WORK INSTRUCTION —
With the line containing "else parseInt DoubleToString" as the start and the line containing "created w (intoFile" as the end, transcribe that span of the entries below exactly, including both.

************

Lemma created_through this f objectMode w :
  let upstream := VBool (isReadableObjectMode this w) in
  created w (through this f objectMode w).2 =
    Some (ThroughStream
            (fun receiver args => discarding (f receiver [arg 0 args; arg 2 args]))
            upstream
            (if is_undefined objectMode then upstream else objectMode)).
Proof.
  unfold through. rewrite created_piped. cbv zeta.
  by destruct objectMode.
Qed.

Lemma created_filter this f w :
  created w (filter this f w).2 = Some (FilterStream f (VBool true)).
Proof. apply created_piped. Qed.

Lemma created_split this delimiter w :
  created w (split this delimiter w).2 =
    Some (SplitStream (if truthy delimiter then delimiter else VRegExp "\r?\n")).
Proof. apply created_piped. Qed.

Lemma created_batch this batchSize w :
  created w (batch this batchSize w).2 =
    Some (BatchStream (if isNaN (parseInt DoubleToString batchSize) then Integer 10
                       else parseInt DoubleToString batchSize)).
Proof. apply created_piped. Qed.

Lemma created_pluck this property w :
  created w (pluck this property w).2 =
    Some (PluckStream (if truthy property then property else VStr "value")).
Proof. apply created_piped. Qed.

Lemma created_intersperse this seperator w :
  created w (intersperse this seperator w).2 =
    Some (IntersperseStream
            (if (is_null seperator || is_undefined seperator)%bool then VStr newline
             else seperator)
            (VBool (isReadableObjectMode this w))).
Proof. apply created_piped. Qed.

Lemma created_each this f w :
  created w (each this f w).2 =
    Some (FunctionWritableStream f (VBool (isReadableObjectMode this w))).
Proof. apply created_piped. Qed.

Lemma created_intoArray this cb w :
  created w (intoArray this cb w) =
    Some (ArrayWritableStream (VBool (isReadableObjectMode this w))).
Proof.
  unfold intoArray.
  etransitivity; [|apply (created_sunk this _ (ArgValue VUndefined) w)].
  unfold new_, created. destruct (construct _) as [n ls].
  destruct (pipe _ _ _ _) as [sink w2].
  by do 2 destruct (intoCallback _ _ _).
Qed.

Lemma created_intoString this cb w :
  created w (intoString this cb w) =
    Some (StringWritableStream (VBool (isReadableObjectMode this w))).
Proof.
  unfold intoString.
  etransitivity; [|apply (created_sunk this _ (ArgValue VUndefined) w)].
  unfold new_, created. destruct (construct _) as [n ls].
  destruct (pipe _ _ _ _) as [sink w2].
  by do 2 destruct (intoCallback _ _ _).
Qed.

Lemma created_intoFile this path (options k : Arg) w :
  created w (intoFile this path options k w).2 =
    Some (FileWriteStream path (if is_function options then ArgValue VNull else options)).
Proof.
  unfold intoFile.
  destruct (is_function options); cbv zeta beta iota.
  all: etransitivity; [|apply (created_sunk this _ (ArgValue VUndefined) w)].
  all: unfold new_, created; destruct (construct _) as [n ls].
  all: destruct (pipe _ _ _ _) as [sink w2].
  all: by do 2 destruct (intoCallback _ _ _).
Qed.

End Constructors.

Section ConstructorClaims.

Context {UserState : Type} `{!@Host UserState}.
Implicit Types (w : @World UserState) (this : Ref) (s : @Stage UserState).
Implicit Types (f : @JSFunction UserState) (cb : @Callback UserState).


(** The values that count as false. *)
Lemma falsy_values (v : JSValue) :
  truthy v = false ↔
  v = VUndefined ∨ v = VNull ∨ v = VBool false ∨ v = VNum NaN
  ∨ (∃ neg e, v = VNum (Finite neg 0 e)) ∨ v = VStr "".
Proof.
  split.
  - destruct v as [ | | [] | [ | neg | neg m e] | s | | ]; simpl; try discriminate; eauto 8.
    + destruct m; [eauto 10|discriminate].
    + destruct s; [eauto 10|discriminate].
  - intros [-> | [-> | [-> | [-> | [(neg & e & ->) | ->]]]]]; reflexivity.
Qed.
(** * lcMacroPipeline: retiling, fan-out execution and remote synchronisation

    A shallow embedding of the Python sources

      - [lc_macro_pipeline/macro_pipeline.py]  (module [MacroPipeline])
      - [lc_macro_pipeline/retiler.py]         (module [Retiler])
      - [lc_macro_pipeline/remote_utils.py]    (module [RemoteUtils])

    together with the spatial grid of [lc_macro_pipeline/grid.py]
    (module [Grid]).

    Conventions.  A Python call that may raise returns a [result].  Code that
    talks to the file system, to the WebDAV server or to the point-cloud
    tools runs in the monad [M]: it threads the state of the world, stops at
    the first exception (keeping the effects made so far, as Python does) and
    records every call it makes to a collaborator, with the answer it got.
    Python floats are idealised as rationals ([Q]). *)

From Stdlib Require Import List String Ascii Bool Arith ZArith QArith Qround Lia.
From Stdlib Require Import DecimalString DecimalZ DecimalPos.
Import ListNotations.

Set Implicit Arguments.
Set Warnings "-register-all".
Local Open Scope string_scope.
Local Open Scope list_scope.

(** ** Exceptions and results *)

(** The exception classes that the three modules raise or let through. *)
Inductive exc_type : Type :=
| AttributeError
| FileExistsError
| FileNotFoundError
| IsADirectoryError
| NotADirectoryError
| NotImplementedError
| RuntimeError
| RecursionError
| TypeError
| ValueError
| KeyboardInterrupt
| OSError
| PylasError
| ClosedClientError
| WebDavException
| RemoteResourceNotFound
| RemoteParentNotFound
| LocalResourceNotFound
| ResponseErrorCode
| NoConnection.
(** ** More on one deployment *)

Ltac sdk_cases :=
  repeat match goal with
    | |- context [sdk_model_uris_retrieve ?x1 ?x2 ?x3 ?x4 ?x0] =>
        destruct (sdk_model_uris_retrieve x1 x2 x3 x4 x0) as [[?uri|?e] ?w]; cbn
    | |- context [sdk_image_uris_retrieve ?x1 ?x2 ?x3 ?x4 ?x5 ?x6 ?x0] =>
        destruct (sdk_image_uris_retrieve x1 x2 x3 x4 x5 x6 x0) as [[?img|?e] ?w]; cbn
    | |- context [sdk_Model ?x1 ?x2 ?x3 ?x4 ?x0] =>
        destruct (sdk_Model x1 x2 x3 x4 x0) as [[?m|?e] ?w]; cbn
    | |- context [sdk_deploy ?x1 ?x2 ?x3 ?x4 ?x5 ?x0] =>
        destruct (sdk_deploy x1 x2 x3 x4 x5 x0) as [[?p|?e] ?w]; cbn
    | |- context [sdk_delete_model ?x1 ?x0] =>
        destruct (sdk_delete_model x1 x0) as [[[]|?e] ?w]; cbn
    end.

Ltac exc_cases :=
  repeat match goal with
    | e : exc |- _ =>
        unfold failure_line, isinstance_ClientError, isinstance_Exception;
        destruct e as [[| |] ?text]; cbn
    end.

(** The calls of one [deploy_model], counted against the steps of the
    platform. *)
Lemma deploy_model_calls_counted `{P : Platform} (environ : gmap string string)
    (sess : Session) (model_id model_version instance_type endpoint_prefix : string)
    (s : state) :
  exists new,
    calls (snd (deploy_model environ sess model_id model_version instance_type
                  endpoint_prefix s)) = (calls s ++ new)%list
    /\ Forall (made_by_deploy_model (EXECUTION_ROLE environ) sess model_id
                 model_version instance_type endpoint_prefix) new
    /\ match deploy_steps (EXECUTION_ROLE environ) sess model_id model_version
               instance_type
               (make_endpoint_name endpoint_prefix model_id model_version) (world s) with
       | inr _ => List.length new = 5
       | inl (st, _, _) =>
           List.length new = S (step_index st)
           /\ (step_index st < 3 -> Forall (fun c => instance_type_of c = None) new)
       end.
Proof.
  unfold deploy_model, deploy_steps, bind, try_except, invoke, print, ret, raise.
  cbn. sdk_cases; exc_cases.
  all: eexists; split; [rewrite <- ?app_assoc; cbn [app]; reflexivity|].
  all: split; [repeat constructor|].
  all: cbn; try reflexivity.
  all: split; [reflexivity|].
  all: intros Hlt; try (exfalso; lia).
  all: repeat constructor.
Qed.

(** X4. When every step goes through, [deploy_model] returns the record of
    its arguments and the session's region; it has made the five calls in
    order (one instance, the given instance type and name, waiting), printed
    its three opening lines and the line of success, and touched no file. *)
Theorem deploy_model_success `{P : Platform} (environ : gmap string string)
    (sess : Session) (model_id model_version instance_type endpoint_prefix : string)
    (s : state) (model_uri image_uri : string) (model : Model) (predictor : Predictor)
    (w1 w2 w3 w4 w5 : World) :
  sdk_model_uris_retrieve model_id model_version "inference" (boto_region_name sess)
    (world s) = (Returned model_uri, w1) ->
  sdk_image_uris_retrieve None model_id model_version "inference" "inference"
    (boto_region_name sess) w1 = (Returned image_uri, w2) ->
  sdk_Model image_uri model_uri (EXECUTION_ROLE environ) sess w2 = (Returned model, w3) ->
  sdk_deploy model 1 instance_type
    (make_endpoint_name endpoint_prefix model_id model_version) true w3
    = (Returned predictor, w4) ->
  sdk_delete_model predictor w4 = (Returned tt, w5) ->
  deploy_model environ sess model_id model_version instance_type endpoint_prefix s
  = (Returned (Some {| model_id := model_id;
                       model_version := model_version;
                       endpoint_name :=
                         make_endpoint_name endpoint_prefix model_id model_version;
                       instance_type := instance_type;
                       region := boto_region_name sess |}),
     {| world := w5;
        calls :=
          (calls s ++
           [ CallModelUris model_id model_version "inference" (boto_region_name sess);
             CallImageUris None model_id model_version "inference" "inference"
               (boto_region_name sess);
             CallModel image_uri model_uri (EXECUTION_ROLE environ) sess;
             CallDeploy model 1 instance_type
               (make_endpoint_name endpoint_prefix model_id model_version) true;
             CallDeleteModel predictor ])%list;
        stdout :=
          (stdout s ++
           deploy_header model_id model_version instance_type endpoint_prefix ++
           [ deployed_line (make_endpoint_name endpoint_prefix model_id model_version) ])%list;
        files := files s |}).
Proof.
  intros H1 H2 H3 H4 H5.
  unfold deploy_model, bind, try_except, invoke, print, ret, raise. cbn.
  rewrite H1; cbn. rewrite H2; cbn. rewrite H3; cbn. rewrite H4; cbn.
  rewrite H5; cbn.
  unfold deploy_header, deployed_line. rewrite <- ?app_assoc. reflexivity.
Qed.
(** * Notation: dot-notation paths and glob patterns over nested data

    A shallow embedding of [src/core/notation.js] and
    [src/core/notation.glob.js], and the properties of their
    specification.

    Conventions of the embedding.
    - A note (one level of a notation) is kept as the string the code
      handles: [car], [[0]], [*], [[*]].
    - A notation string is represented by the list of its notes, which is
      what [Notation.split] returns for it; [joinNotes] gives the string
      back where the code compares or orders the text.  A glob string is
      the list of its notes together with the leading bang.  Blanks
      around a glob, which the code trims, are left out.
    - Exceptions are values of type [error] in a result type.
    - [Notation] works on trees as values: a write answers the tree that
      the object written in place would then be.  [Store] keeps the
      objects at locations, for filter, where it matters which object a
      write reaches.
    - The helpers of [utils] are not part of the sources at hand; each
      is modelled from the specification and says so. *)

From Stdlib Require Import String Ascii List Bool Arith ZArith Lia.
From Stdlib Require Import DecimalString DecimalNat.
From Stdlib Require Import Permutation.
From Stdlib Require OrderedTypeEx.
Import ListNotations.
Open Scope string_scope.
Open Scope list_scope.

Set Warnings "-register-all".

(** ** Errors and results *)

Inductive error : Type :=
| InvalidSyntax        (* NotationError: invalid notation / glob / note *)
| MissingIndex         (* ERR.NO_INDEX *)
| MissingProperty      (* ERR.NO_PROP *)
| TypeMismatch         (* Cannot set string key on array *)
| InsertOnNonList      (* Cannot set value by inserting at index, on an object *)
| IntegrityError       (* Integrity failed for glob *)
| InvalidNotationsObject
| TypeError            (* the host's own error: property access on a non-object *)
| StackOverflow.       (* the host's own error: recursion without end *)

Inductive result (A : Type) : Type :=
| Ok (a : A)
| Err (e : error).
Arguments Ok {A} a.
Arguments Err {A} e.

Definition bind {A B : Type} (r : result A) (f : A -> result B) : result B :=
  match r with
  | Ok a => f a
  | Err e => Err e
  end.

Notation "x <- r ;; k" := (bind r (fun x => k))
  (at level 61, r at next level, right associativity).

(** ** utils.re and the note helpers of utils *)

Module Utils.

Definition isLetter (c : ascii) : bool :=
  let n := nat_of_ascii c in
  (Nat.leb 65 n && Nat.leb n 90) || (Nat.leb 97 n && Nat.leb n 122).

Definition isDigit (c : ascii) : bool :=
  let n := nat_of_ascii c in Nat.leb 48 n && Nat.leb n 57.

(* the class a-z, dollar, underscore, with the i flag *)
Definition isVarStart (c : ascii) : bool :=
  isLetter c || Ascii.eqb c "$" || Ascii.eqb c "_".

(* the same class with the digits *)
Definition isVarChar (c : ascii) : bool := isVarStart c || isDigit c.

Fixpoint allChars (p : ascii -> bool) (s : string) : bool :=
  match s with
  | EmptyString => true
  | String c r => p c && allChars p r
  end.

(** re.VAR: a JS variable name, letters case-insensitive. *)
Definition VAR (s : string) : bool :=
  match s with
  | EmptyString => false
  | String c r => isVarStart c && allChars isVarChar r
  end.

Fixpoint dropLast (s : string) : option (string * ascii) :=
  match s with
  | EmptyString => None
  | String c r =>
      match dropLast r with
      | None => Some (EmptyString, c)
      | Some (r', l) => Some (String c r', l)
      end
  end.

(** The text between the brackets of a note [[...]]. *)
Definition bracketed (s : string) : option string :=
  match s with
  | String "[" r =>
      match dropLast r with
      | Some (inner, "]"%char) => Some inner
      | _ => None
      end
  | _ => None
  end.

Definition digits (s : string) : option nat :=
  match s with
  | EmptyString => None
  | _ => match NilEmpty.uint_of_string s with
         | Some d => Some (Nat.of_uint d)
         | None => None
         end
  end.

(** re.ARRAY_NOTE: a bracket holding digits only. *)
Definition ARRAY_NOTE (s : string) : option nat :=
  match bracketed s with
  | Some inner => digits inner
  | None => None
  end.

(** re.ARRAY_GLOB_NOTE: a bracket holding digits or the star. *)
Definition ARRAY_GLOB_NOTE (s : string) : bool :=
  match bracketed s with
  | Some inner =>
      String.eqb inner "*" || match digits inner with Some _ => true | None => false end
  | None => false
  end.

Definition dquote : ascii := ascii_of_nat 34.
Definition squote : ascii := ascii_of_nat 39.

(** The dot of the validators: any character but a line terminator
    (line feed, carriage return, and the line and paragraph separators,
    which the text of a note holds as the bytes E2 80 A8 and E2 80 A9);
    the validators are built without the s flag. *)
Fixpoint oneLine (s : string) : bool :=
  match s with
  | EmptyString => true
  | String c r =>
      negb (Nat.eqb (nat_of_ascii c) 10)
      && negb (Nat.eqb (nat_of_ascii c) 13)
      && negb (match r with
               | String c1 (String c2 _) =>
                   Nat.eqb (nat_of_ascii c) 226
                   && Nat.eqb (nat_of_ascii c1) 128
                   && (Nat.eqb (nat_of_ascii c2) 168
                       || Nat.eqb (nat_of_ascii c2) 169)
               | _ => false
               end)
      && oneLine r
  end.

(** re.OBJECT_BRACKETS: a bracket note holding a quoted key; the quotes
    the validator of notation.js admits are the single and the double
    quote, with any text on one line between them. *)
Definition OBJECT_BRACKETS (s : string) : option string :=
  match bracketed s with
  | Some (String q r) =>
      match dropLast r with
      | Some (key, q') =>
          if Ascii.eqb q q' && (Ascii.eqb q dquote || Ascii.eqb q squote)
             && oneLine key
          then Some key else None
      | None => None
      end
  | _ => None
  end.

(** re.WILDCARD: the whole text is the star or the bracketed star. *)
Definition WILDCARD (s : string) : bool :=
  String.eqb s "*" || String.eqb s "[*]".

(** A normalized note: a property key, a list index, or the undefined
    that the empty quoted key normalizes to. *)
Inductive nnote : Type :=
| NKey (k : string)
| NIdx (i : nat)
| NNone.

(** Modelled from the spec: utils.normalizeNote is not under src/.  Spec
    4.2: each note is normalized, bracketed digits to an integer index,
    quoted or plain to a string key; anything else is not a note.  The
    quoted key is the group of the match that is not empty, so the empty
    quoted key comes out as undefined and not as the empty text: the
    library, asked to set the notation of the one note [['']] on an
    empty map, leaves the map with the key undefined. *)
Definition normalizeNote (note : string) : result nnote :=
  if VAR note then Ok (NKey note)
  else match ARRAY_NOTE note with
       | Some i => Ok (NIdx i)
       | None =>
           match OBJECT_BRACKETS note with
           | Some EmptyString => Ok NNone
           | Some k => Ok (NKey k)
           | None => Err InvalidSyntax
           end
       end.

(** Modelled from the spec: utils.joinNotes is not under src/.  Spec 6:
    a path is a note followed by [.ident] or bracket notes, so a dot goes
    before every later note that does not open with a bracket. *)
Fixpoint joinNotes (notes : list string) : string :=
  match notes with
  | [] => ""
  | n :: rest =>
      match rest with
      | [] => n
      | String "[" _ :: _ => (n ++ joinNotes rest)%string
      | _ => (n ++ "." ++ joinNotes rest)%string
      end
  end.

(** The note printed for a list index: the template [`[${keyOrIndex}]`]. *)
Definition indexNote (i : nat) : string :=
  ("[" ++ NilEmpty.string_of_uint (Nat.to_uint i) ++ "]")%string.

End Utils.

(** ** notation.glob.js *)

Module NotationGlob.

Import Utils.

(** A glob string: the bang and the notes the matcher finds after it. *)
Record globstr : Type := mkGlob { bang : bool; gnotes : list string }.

************

TASK ANSWER —
                       else parseInt DoubleToString batchSize)).
Proof. apply created_piped. Qed.

Lemma created_pluck this property w :
  created w (pluck this property w).2 =
    Some (PluckStream (if truthy property then property else VStr "value")).
Proof. apply created_piped. Qed.

Lemma created_intersperse this seperator w :
  created w (intersperse this seperator w).2 =
    Some (IntersperseStream
            (if (is_null seperator || is_undefined seperator)%bool then VStr newline
             else seperator)
            (VBool (isReadableObjectMode this w))).
Proof. apply created_piped. Qed.

Lemma created_each this f w :
  created w (each this f w).2 =
    Some (FunctionWritableStream f (VBool (isReadableObjectMode this w))).
Proof. apply created_piped. Qed.

Lemma created_intoArray this cb w :
  created w (intoArray this cb w) =
    Some (ArrayWritableStream (VBool (isReadableObjectMode this w))).
Proof.
  unfold intoArray.
  etransitivity; [|apply (created_sunk this _ (ArgValue VUndefined) w)].
  unfold new_, created. destruct (construct _) as [n ls].
  destruct (pipe _ _ _ _) as [sink w2].
  by do 2 destruct (intoCallback _ _ _).
Qed.

Lemma created_intoString this cb w :
  created w (intoString this cb w) =
    Some (StringWritableStream (VBool (isReadableObjectMode this w))).
Proof.
  unfold intoString.
  etransitivity; [|apply (created_sunk this _ (ArgValue VUndefined) w)].
  unfold new_, created. destruct (construct _) as [n ls].
  destruct (pipe _ _ _ _) as [sink w2].
  by do 2 destruct (intoCallback _ _ _).
Qed.

Lemma created_intoFile this path (options k : Arg) w :
  created w (intoFile this path options k w).2 =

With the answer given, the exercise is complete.